Food Speculators Targeted

Experts are considering an international system to fight speculation in food prices, but questions persist about how coordinated grain reserves would be used.

2008.06.10

BOSTON—As high food costs pressure Asian consumers and economies, experts are debating the value of creating new international grain reserves to keep prices in check.

In May, the Washington-based International Food Policy Research Institute (IFPRI) called for a series of measures to curb excessive speculation in commodities, which it cited as one of the causes of record-high food prices this year.

The United Nations Food and Agriculture Organization (FAO) has estimated that 862 million people are suffering from hunger and malnutrition worldwide. That number could grow by 100 million because of the price surge, according to the World Bank.

High demand and low inventories have been blamed for an 80 percent run-up in international rice prices in the first four months of this year. But IFPRI said that unrestrained trading practices have also played a significant part.

“Supply and demand fundamentals do not fully explain the recent drastic increase in food prices,” the organization said in a policy brief. “Rising expectations, speculation, hoarding and hysteria” have also driven prices to new highs.

IFPRI said that one solution would be to dampen speculation by creating “a modest grain reserve,” using a portion of the national stocks held by major grain-producing countries. Releases could then be coordinated to deal with regional emergencies or to keep prices from climbing far above market rates, it said.

Planning questions

IFPRI officials declined to discuss the plan further until details are finalized, but it appears similar to measures for stabilizing the oil market by establishing strategic petroleum reserves coordinated through the Paris-based International Energy Agency (IEA).

Record fuel prices have sparked debate about how the international system for oil should be used. Industrialized nations belonging to the IEA have largely agreed that their strategic reserves should be released onto the market only in the case of emergencies, but China has built its own reserves to help control prices as well.

International food reserves may face similar planning questions. High prices provide farmers with market incentives to produce more. But stable rises in price may be hard to distinguish from the boom-and-bust cycles caused by excessive volatility in the market.

In an interview with Radio Free Asia, Homi Kharas, senior fellow at the Washington-based Brookings Institution, said “Volatility in and of itself damages both producers and consumers.”

“So I think it does make sense to think about how to reduce some of the volatility in food markets. Whether it would target prices or whether it would target quantities—that’s a very complex issue.”

Kharas, a former World Bank chief economist for East Asia and the Pacific, said that food reserves are too costly to build up when supplies are scarce and prices are already high. Keeping food from the market now would only make matters worse.

‘Costly and vulnerable’

A second problem is waste, Kharas said. Grain reserves can be filled when prices are low, but are costly to construct and are vulnerable to spoilage and inefficiency. How to use the reserves is another question, Kharas said.

“When they are used in an effort to try to stabilize or manage prices, the results have not been very successful in the past,” Kharas said, citing past experience at the country level. And it is often a challenge to get food to the places where it is needed, even when markets are working normally, Kharas said.
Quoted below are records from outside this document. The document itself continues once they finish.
Definition complete_fleet_observation (destination_node_id frame_id : string) (m : Message)
    : Relay -> DirectControlCompletion * Relay :=
  complete_control WaitFleet (CompletedFleet m) destination_node_id frame_id.

Definition abandon_frame (destination_node_id frame_id : string) (r : Relay) : Relay :=
  let key := (destination_node_id, frame_id) in
  on_peers (fun s =>
    let s := on_frame_ack_waiters (delete key) s in
    let s := on_direct_control_waiters (delete key) s in
    let s := on_challenge_control_waiters (delete key) s in
    let s := on_fleet_observation_waiters (delete key) s in
    let s := on_frame_destinations (fun g => g ∖ {[key]}) s in
    retain_mailbox (other_frame frame_id) destination_node_id s) r.

(** The loop at the end of [remember_acknowledgement]. *)
Fixpoint expire_acknowledgements (order : list FrameKey) (acked : gset FrameKey)
    : list FrameKey * gset FrameKey :=
  match order with
  | [] => ([], acked)
  | expired :: rest =>
      if MAX_RECENT_ACKNOWLEDGEMENTS <? Z.of_nat (length order)
      then expire_acknowledgements rest (acked ∖ {[expired]})
      else (order, acked)
  end.

Definition remember_acknowledgement (key : FrameKey) (s : PeerState) : PeerState :=
  let order := if bool_decide (key ∈ acknowledged_frames s) then acknowledged_frame_order s
               else acknowledged_frame_order s ++ [key] in
  let (order, acked) := expire_acknowledgements order ({[key]} ∪ acknowledged_frames s) in
  on_acknowledged_frame_order (fun _ => order) (on_acknowledged_frames (fun _ => acked) s).

Definition set_acknowledged (p : PublishedTaskRecord) : PublishedTaskRecord :=
  MkPublished (envelope p) (receipt p) true.
Lemma disconnect_if_current_inv node gen r :
  PeersInv (peers r) -> PeersInv (peers (disconnect_node_if_current node gen r)).
Proof using Type.
  intros HI. unfold disconnect_node_if_current. simpl.
  destruct (current_connection node gen (peers r)); [by apply inv_drop_connection|done].
Qed.

Lemma send_status_peers connected outcome r : peers (send_status connected outcome r) = peers r.
Proof using Type. by destruct connected, outcome. Qed.

Lemma route_generic_inv target frame outcome r d r' :
  PeersInv (peers r) -> control_kind frame = WaitAck ->
  route_frame_locked target frame outcome r = (d, r') -> PeersInv (peers r').
Proof using Type.
  intros HI Hk Hr. destruct (accepted d) eqn:Hd.
  - by apply (inv_route target frame outcome None r d r' HI Hr Hd).
  - apply rejected_unchanged in Hr; [|done]. by subst.
Qed.

Lemma route_frame_inv target frame outcome r :
  PeersInv (peers r) -> PeersInv (peers (route_frame target frame outcome r).2).
Proof using Type.
  intros HI. unfold route_frame. destruct (has_exactly_one_generic_payload frame) eqn:Hg; [|done]. simpl.
  destruct (route_frame_locked target frame outcome r) as [d r'] eqn:Hr.
  apply route_generic_inv in Hr; [|done|by apply generic_kind]. by destruct (accepted d).
Qed.

Lemma abandon_inv n id r : PeersInv (peers r) -> PeersInv (peers (abandon_frame n id r)).
Proof using Type. exact (inv_release n id (peers r)). Qed.

Lemma complete_inv kind value dest id r :
  PeersInv (peers r) -> PeersInv (peers (complete_control kind value dest id r).2).
Proof using Type.
  intros HI. destruct (complete_control kind value dest id r) as [c r'] eqn:Hc. simpl.
  destruct c.
  - apply complete_control_accepted in Hc as (w & _ & _ & -> & _); [|done]. by apply abandon_inv.
  - apply complete_control_refused in Hc as ->; done.
  - apply complete_control_refused in Hc as ->; done.
Qed.

Lemma evict_inv s ok s' :
  PeersInv s -> evict_published s = (ok, s') ->
  PeersInv s' /\ published_tasks s' ⊆ published_tasks s
  /\ (ok = true -> Z.of_nat (size (published_tasks s')) < MAX_RETAINED_PUBLISHED_TASKS).
Proof using Type.
  intros HI He. pose proof (evict_ok s ok s' (pi_published _ HI) He) as (Hp & Hsub & Hroom).
  split; [|done]. unfold evict_published in He.
  destruct (make_room _ _ _) as [ok' [[order tasks] index]]. injection He as <- <-. by apply inv_published.
Qed.

Lemma record_inv key m p s :
  PeersInv s -> Z.of_nat (size (published_tasks s)) < MAX_RETAINED_PUBLISHED_TASKS ->
  published_tasks s !! key = None -> PeersInv (record_publication key m p s).
Proof using Type.
  intros [H1 H2 H3 H4 H5] Hroom Hk. split; simpl; try done. by apply record_ok.
Qed.

Lemma publish_inv src dest task_id identity routed frame p outcome r :
  PeersInv (peers r) ->
  PeersInv (peers (publish_task_frame src dest task_id identity routed frame p outcome r).2).
Proof using Type.
  intros HI. unfold publish_task_frame.
  destruct (is_exact_task_frame frame routed) eqn:Hx; [|done]. simpl.
  destruct (published_tasks (peers r) !! (src, dest, task_id)) as [old|] eqn:Hold; [done|].
  destruct (_ || _ : bool); [done|].
  destruct (evict_published (peers r)) as [ok s] eqn:He.
  destruct (evict_inv _ _ _ HI He) as (HI' & Hsub & Hroom). destruct ok; [|done]. simpl.
  destruct (route_frame_locked dest frame outcome _) as [d r'] eqn:Hr. simpl.
  eapply route_generic_inv; [|by eapply exact_task_kind|exact Hr]. simpl.
  apply record_inv; [done|auto|]. eapply lookup_weaken_None; done.
Qed.

Lemma classify_inv src dest task_id t p r :
  PeersInv (peers r) -> PeersInv (peers (classify_published_task src dest task_id t p r).2).
Proof using Type.
  intros HI. unfold classify_published_task.
  destruct (published_tasks (peers r) !! (src, dest, task_id)) as [old|] eqn:Hold; [done|].
  destruct (evict_published (peers r)) as [ok s] eqn:He.
  destruct (evict_inv _ _ _ HI He) as (HI' & Hsub & Hroom). destruct ok; [|done]. simpl.
  apply record_inv; [done|auto|]. eapply lookup_weaken_None; done.
Qed.

Lemma forget_inv src dest task_id id r :
  PeersInv (peers r) -> PeersInv (peers (forget_published_task src dest task_id id r)).
Proof using Type.
  intros HI. unfold forget_published_task. simpl.
  destruct (published_tasks (peers r) !! (src, dest, task_id)) as [p|] eqn:Hp; [|done].
  destruct (_ && _) eqn:Hc; [|done]. apply andb_true_iff in Hc as [[_ Ha]%andb_true_iff _].
  apply negb_true_iff in Ha. destruct HI as [H1 H2 H3 H4 H5]. split; simpl; try done.
  by eapply forget_ok.
Qed.

Lemma relay_step_inv op r : PeersInv (peers r) -> PeersInv (peers (relay_step op r)).
Proof using Type.
  intros HI. destruct op; simpl.
  - done.
  - by apply inv_libp2p.
  - by apply inv_libp2p.
  - by apply inv_ensure_mailbox, inv_registered.
  - by apply connect_inv.
  - by apply disconnect_inv.
  - by apply disconnect_if_current_inv.
  - unfold disconnect_node_with_status. rewrite send_status_peers. by apply disconnect_inv.
  - unfold disconnect_node_with_status_if_current. rewrite send_status_peers.
    by apply disconnect_if_current_inv.
  - by apply route_frame_inv.
  - unfold route_frame_waiting_for_ack.
    destruct (has_exactly_one_generic_payload frame) eqn:Hg; [|done]. simpl.
    pose proof (route_waiting_inv WaitAck target frame outcome r HI (generic_kind _ Hg)) as HI'.
    destruct (route_waiting _ _ _ _ _) as [[d c] r']. by destruct c.
  - unfold route_nodescale_identity_bind_waiting_for_completion.
    destruct (typed_direct_control_target_matches_frame_destination target frame); [|done]. simpl.
    destruct (is_bind_frame frame) eqn:Hb; [|done]. by apply route_waiting_inv, bind_kind.
  - unfold route_nodescale_identity_challenge_waiting_for_completion.
    destruct (typed_direct_control_target_matches_frame_destination target frame); [|done]. simpl.
    destruct (is_challenge_frame frame) eqn:Hb; [|done]. by apply route_waiting_inv, challenge_kind.
  - unfold route_fleet_observation_waiting_for_completion.
    destruct (_ && is_fleet_frame frame) eqn:Hb; [|done]. simpl.
    apply andb_true_iff in Hb as [_ Hb]. by apply route_waiting_inv, fleet_kind.
  - by apply complete_inv.
  - by apply complete_inv.
  - by apply complete_inv.
  - by apply abandon_inv.
  - by apply ack_frame_inv.
  - by apply publish_inv.
  - by apply classify_inv.
  - by apply forget_inv.
Qed.

Lemma relay_run_inv ops r : PeersInv (peers r) -> PeersInv (peers (relay_run ops r)).
Proof using Type. revert r. induction ops as [|op ops IH]; intros r HI; [done|]. apply IH. by apply relay_step_inv. Qed.
End relay_invariants.
(* ===== verification/RelayDelivery.v ===== *)
(** * What the relay runtime guarantees

    The theorems about sequences of calls: a frame waits in its owner's
    mailbox until the owner settles it and is replayed in order on the next
    connection; an acknowledgement or a completion is accepted from the owner
    only; a waiter hears at most once; a publication is remembered until it
    was acknowledged. *)
From S2P Require Import Prelude Ident RelayRuntime RelayInv.
From stdpp Require Import options.

Section relay_delivery.
Context {Message : Type} `{EqDecision Message}.
Implicit Types (f : RelayFrame Message) (s : PeerState Message) (r : Relay Message).

(** ** Waiters *)

(** The channels that received a value. *)
Definition told (l : list (Output (Message := Message))) : list Channel :=
  omap (fun o => match o with OutValue c _ => Some c | _ => None end) l.

(** What a call does to the waiters: some go without a word, one is installed,
    or one is told and goes. *)
Inductive chan_step r r' : Prop :=
| cs_quiet :
    (forall k, waiters k (peers r') ⊆ waiters k (peers r)) ->
    next_channel r' = next_channel r -> told (trace r') = told (trace r) -> chan_step r r'
| cs_open kind (key : FrameKey) :
    (forall k, waiters k (peers r')
      = if decide (k = kind) then <[key := next_channel r]> (waiters k (peers r))
        else waiters k (peers r)) ->
    next_channel r' = S (next_channel r) -> told (trace r') = told (trace r) -> chan_step r r'
| cs_told kind (key : FrameKey) c :
    waiters kind (peers r) !! key = Some c -> waiters kind (peers r') !! key = None ->
    (forall k, waiters k (peers r') ⊆ waiters k (peers r)) ->
    next_channel r' = next_channel r -> told (trace r') = told (trace r) ++ [c] -> chan_step r r'.

Lemma quiet_same r r' :
  (forall k, waiters k (peers r') = waiters k (peers r)) ->
  next_channel r' = next_channel r -> told (trace r') = told (trace r) -> chan_step r r'.
Proof using Type. intros Hw. apply cs_quiet. intros k. by rewrite Hw. Qed.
Sebastian Mallaby, senior fellow for international economics at the Council on Foreign Relations, said that current costs will make it hard to build up food reserves to the point where they will be effective in controlling prices.

“This is a case of a medicine that makes the disease a heck of a lot worse before it might make it better,” Mallaby said.

A second question is whether reserves should be built up or coordinated when prices come down.

“My instinct is probably not,” Mallaby said, arguing that such a system would only interfere with the worldwide market. “There’s already a hugely complex, diversified system for hedging against future price moves,” he said.

Mallaby said that problems with food are fundamentally different from problems with fuel, because there is no cartel of food producers similar to the Organization of Petroleum Exporting Countries (OPEC).

“There’s probably less of a need for a centralized, coordinated intervention on this than there is on petroleum,” Mallaby said.

“In the food market, there is no OPEC for rice or an OPEC for wheat, and therefore a kind of counter-OPEC is not called for.”